At most, Jacaranda could latch onto us with its own tractors and try a tug-of-war… but even that was a waste of time till they got nearer. Tractor beams are strong close up but weak farther off. Seeing as the black ship had grabbed Willow at point-blank range, Jacaranda would have to get nearly that close before they had a chance of holding onto us.

Willow shuddered. Up ahead, I could see the open mouth of the stranger’s Sperm-tail, like a milky ghost-worm about to swallow us. Any second, we’d be slurped inside… The evac module blew straight up into space, strong as an explosion. My body was squashed hard against the floor, all my bones and muscles pressed down like something wanted to roll me flat. I couldn’t breathe; I couldn’t move a finger. My eyes were watering, but I could still see enough of the vidscreen to make out Willow, far away already. There was the black ship, there was Jacaranda lumbering up slowly, there were the seven other escape pods soaring all around me.

And there was something fuzzy pushing hard on my face.

Uh-oh.

Eyeball nano, here in the escape pod; that’s where the nanites had been hiding all along. Maybe the defense clouds didn’t search much inside the evac modules, because the modules weren’t critical to ship’s operation. Our defenders were busy watching Willow’s life support and engines and all; why worry about the escape pods, when they were hardly ever used?

Now I could feel the fuzz of little bugs, dragged down by the force of acceleration and squishing against my cheeks. Little jelly eyeballs pressed hard onto my skin. How much squish could a microscopic eyeball take before it mushed open?

My face felt damp. Was that hive-queen venom or just cold sweat? On my forehead. My lips. Around my eyes.

A computer voice said, "Confirm immediate forced landing emergency."

I didn’t want to open my mouth. But if I didn’t, the escape pod would never land on Celestia; it would just hang around the ejection site to make it easier for rescuers to find. Sooner or later I’d get picked up by the black ship… or Jacaranda… or just hang out in space forever, me, the nano, and the venom.

"Confirm," I said, keeping my lips closed as tight as I could and still let the word out. Even so, I didn’t want to think how many nanites got driven down my throat through my clenched teeth.

"Maximum acceleration in five seconds," the computer said. "Placing passenger cube into safety stasis." That meant the escape pod was going to freeze time for me, so I wouldn’t get mashed to pulp when the propulsion kicked in. It was the same principle as getting put into a Sperm-field’s pocket universe, except that a stasis field’s universe didn’t have a time dimension. It just sat there, a dumb old R3 with no ambition or progress.
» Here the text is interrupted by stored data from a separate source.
(* ===== verification/Compiler.v ===== *)
(** The compile expansion ([internal/compiler]): capability keys ([protocol.go]),
    the graph of outbounds, chains and policies ([prepare.go]), routing, DNS and
    policy orchestration ([orchestration.go]), and the input of the native emitters
    ([emit.go]). *)
From S2P Require Import Prelude Diagnostics IRTypes IRValidate Frozen Capability Labels.
From S2P Require Import Adapter.

Definition ChainTwoHop := "chain.two_hop.tcp".

(** * protocol.go *)

Definition transportKind (t : Transport) : string :=
  match t with
  | Transport_TCP v => tcp_Kind v
  | Transport_WS v => ws_Kind v
  | Transport_typed_nil _ | Transport_nil => ""
  end.

Definition securityMode (s : Security) : string :=
  match s with
  | Security_None v => ns_Mode v
  | Security_TLS v => tls_Mode v
  | Security_Reality v => rs_Mode v
  | Security_typed_nil _ | Security_nil => ""
  end.

(** Whether a combination covers a protocol, transport and security mode. *)
Definition combo_covers (protocol transport security : string) (c : Combination) : bool :=
  (co_Protocol c =s protocol) && (co_Transport c =s transport) &&
  ((co_Security c =s security)
   || ((co_Security c =s "tls_or_none") && ((security =s TLS) || (security =s SecurityNone)))).
(* ===== verification/Compile.v ===== *)
(** The compiler as a whole ([internal/compiler/compile.go], [emit.go]): preparation,
    the emitter of the target's family, the size of the artifact. *)
From S2P Require Import Prelude Diagnostics IRTypes Hashes IRValidate Frozen Labels Adapter.
From S2P Require Import Capability Network Xray Singbox Mihomo Compiler.

Section Compile.
Context {P : Platform} {T : GoText} {N : Network} {U : Upper} {Y : Mihomo.YAML}.
Context (catalog : CapabilityCatalog).

Definition emitNative (graph : Graph) : outcome Diagnostics Artifact :=
  let input := emit_input graph in
  let family := t_CoreFamily (g_Target graph) in
  if family =s IRTypes.Xray then Xray.Emit input
  else if family =s SingBox then Singbox.Emit input
  else if family =s IRTypes.Mihomo then Mihomo.Emit input
  else Fails [compileIssue CompileFormatMismatch "/core_family" (t_Key (g_Target graph)) ""].

(** [canceled]: the error of a done context. *)
Definition Compile (canceled : error) (input : FrozenInput) (target : Target)
    : outcome Diagnostics (Artifact * Diagnostics) :=
  let! _ := fail_if canceled in
  let! prepared := Prepare sha256Hex catalog input target in
  let! artifact := emitNative prepared.1 in
  if MaxArtifactBytes <? Z.of_nat (String.length (ar_Bytes artifact))
  then Fails [compileIssue InputLimitExceeded "/artifact" (t_Key target) ""]
  else Ret (artifact, prepared.2).
End Compile.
"Five," the computer counted, "four, three, two, one…"


There was a soft sound, like a BINK. Then suddenly, the vidscreen showed a blue sky with stringy clouds wisping high above me. The escape module had completely stopped moving — nothing but an easy rocking, and the sound of water lapping at the outside of the pod.

"Time in stasis, forty-six minutes, twenty-one seconds," the computer voice said. "Successful forced landing."

Sure, successful. Except that I had a tinny pickly taste in my mouth. When I wiped my face with my shirt cuff, the sleeve came away green with venom.